Construída no alto da cidade, acompanhada pela sacralidade da Catedral Metropolitana que lhe faz companhia desde sempre; protegida pelos belos seguranças de olhos verdes, e ternos pretos impecáveis, com braços longos e olhar atento que permanecem postados- quase estátuas- na casa da frente; está iluminada para lembrar que as fêmeas não devem morrer de câncer de mama. Saiu nos jornais, na televisão: o palácio do governo está iluminado de cor de rosa para reverenciar as mulheres e sua saúde feminina. Acreditamos que esta casa, que nunca fora comandada por uma mulher, estaria hoje atenta às causas femininas e suas circunstâncias. Não demorou muito para descobrirmos que desta mesma casa uma senhora, sua ilustre comandante, estaria autorizando a que seus homens fortes, de pesados uniformes verdes, usando capacetes resistentes, protegidos por escudos anti-bala e portando armas de todos os tipos, atirassem contras as mulheres trabalhadoras, lhes arrancassem pedaços de pele, expusessem seus ossos, e lhes humilhassem em público. Senhoras trabalhadoras, professoras, bancárias desarmadas ou senhoras sem emprego, sem teto, sem terra e sem armas.
A primeira mulher a comandar um estado, por natureza considerado machista, berço de grandes homens, nos desonra mandando seus homens espancarem nossas mulheres e desrespeitarem o que há de mais sagrado numa democracia: os direitos individuais dos cidadãos. Esta primeira mulher que permitiu que uma bancária, dirigente sindical abrigada pela sombrinha da lei, fosse algemada em plena praça, em frente aos seus colegas, e levada até o batalhão de homens para lá permanecer presa por duas horas apenas por estar aquela moça reivindicando o que lhe é justo por lei e negado pelos homens.
A casa deveria estar de luto nestes últimos dias. È vergonhoso descer a rua da ladeira, e encontrar na sede do Sindicato dos bancários os jornais que mostram a truculência da governadora: uma mulher que mandou seus homens espancarem as mulheres desarmadas!
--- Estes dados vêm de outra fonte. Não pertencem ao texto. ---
Lemma auth_validate_accepted
    (cfg : Settings) (utils : Utils) (attrs a : Attrs) (w w' : World) :
  CallbackTokenAuthSerializer_validate cfg utils attrs w = (Return a, w') ->
  exists attrs1 name alias user token token_user w1 w2 w3,
    AbstractBaseCallbackTokenSerializer_validate cfg attrs = Return attrs1
    /\ validate_alias cfg attrs1 = Return (Some (name, alias))
    /\ User_objects_get_iexact name alias w = (Return user, w1)
    /\ obtain_token cfg TOKEN_TYPE_AUTH user name alias (a_token attrs1) w1 = (Return token, w2)
    /\ related_user token w2 = (Return token_user, w3)
    /\ is_active user = true.
Proof.
  unfold CallbackTokenAuthSerializer_validate, try_except, bind, liftR, unpack, call, ret, raise.
  intros H. inv_run H; subst.
  all: repeat match goal with
              | H : (_, _) = (_, _) |- _ => injection H as ? ?; subst
              | H : Return _ = Return _ |- _ => injection H as ?; subst
              | H : Some _ = Some _ |- _ => injection H as ?; subst
              | H : negb ?b = false |- _ => apply negb_false_iff in H
              end.
  all: try discriminate.
  all: do 9 eexists; repeat split; eauto.
Qed.

Ltac inv_clean :=
  repeat match goal with
         | H : (_, _) = (_, _) |- _ => injection H as ? ?; subst
         | H : Return _ = Return _ |- _ => injection H as ?; subst
         | H : Some _ = Some _ |- _ => injection H as ?; subst
         | H : Returned _ = Returned _ |- _ => injection H as ?; subst
         | H : negb ?b = false |- _ => apply negb_false_iff in H
         | H : _ && _ = true |- _ => apply andb_true_iff in H; destruct H
         end.

Lemma verify_validate_accepted
    (cfg : Settings) (utils : Utils) (context : Context) (attrs a : Attrs) (w w' : World) :
  CallbackTokenVerificationSerializer_validate cfg utils context attrs w = (Return a, w') ->
  exists attrs1 name alias user token token_user w1 w2 w3,
    AbstractBaseCallbackTokenSerializer_validate cfg attrs = Return attrs1
    /\ validate_alias cfg attrs1 = Return (Some (name, alias))
    /\ User_objects_get_id_iexact (ctx_user_id context) name alias w = (Return user, w1)
    /\ obtain_token cfg TOKEN_TYPE_VERIFY user name alias (a_token attrs1) w1
       = (Return token, w2)
    /\ related_user token w2 = (Return token_user, w3).
Proof.
  unfold CallbackTokenVerificationSerializer_validate, try_except, bind, liftR, unpack,
    call, ret, raise, finish, logger_debug, emit.
  intros H. inv_run H; subst; inv_clean; try discriminate.
  all: do 9 eexists; repeat split; eauto.
Qed.

Lemma change_validate_accepted
    (cfg : Settings) (utils : Utils) (context : Context) (attrs a : Attrs) (w w' : World) :
  CallbackTokenChangeSerializer_validate cfg utils context attrs w = (Return a, w') ->
  exists attrs1 name alias user current token token_user w1 w2 w3,
    AbstractBaseCallbackTokenSerializer_validate cfg attrs = Return attrs1
    /\ validate_alias cfg attrs1 = Return (Some (name, alias))
    /\ User_objects_get (id_is (ctx_user_id context)) w = (Return user, w1)
    /\ getattr user name = Some current
    /\ alias_eq alias current = false
    /\ obtain_token cfg TOKEN_TYPE_CHANGE user name alias (a_token attrs1) w1
       = (Return token, w2)
    /\ related_user token w2 = (Return token_user, w3)
    /\ String.eqb (to_alias (fst token)) alias = true.
Proof.
  unfold CallbackTokenChangeSerializer_validate, try_except, bind, liftR, unpack,
    call, ret, raise, finish, logger_debug, emit.
  intros H. inv_run H; subst; inv_clean; try discriminate.
  all: do 10 eexists; repeat split; eauto.
Qed.

Lemma User_objects_get_iexact_inv (name alias : string) (w w1 : World) (u : User) :
  User_objects_get_iexact name alias w = (Return u, w1) ->
  exists col, User_column name = Some col
              /\ filter (iexact_col col alias) (users w) = [u]
              /\ w1 = logged w UserQuery.
Proof.
  unfold User_objects_get_iexact. destruct (User_column name) as [col|]; [|discriminate].
  intros H. apply User_objects_get_inv in H. now exists col.
Qed.

Lemma User_objects_get_id_iexact_inv (i : option Z) (name alias : string)
    (w w1 : World) (u : User) :
  User_objects_get_id_iexact i name alias w = (Return u, w1) ->
  exists col, User_column name = Some col
              /\ filter (fun r => id_is i r && iexact_col col alias r) (users w) = [u]
              /\ w1 = logged w UserQuery.
Proof.
  unfold User_objects_get_id_iexact. destruct (User_column name) as [col|]; [|discriminate].
  intros H. apply User_objects_get_inv in H. now exists col.
Qed.

(** *** The fields *)

Lemma check_nil (ok : bool) (msg : string) : check ok msg = [] <-> ok = true.
Proof. destruct ok; simpl; split; congruence. Qed.

Lemma CharField_value (required : option string) (blank : string)
    (run_validators : string -> M (list string)) (data : option string)
    (w w1 : World) (v : string) :
  CharField_run_validation required blank run_validators data w = (Return (Value v), w1) ->
  exists raw, data = Some raw /\ v = PyStr.strip raw /\ v <> EmptyString
              /\ run_validators v w = (Return [], w1).
Proof.
  unfold CharField_run_validation. destruct data as [raw|].
  2:{ destruct required; discriminate. }
  destruct (PyStr.strip raw) as [|c r] eqn:E; [discriminate|].
  unfold bind, ret.
  destruct (run_validators (String c r) w) as [[l|e] w2] eqn:R; [|discriminate].
  destruct l; [|discriminate]. intros H. injection H as <- <-.
  exists raw. repeat split; auto. discriminate.
Qed.

Lemma CharField_skipped (required : option string) (blank : string)
    (run_validators : string -> M (list string)) (data : option string) (w w1 : World) :
  CharField_run_validation required blank run_validators data w = (Return Skipped, w1) ->
  data = None.
Proof.
  unfold CharField_run_validation. destruct data as [raw|]; [|reflexivity].
  destruct (PyStr.strip raw) as [|c r]; [discriminate|].
  unfold bind, ret.
  destruct (run_validators (String c r) w) as [[l|e] w2]; [|discriminate].
  destruct l; discriminate.
Qed.

Lemma CharField_raises (required : option string) (blank : string)
    (run_validators : string -> M (list string)) (data : option string)
    (w w1 : World) (e : exn) :
  CharField_run_validation required blank run_validators data w = (Raise e, w1) ->
  exists v, run_validators v w = (Raise e, w1).
Proof.
  unfold CharField_run_validation. destruct data as [raw|].
  2:{ destruct required; discriminate. }
  destruct (PyStr.strip raw) as [|c r]; [discriminate|].
  unfold bind, ret.
  destruct (run_validators (String c r) w) as [[l|e0] w2] eqn:R.
  - destruct l; discriminate.
  - intros H. injection H as <- <-. eauto.
Qed.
E há uma trilha às vezes imaginária, às vezes real que desce da casa de Deus pela rua da ladeira e vai até as águas que foram límpidas do Rio Guaíba, passando pelas calçadas da Rua da Praia, e volteando a Praça da Alfândega. Por aqui morreram homens, suicidaram-se bancários, tirotearam soldados jovens e inocentes cidadãos. Dançaram senhoritas no Clube do Comércio, e hoje cheiram cola e roubam bolsas os excluídos do capital. É neste cenário que mulheres bancárias inteligentes, que estudaram que passaram nos concursos públicos continuam a ser açoitadas por homens armados do governo. Há as Anas, as Natalinas que levam porretadas dos homens do estado. Estas mulheres bancárias que com sua inteligência intuição e coragem sustentam famílias, amamentam seus filhos, atendem clientes do banco. Há ainda a Maria Fernanda que preside a Caixa Federal, com sabedoria e visão de futuro, há a Sylvia que desbravou o universo masculino do Banrisul tornando-se uma funcionária como aqueles de calças compridas e bigodes esparramados; há Anas Helenas, Valerias, Rosas e Eloás que escrevem livros, as Marias ou Terezas que vendem flores e incensos enquanto as Espíndolas e Carmens vendem seus livros sob as barracas de lona da Feira do Livro. Há as que lêem os livros, as que passeiam entre o povo que se desloca numa quinzena de primavera e formam fileiras serpenteando as tendas cheias de folhas escritas que hoje adornam aquele cenário outrora ensurdecido pelas balas dos Farroupilhas, e, que há pouco se envergonhava das algemas colocadas nos pulsos finos da dirigente sindical. A Praça da Alfândega continua sendo o cenário das vitórias e dos leitores, e acolhe aos que descem a romântica ladeira depois de terem passado em frente à casa amarela, iluminada pelas mentes sábias dos homens e mulheres que criaram um sindicato para lutar pelos direitos surrupiados pelos donos do dinheiro e do poder.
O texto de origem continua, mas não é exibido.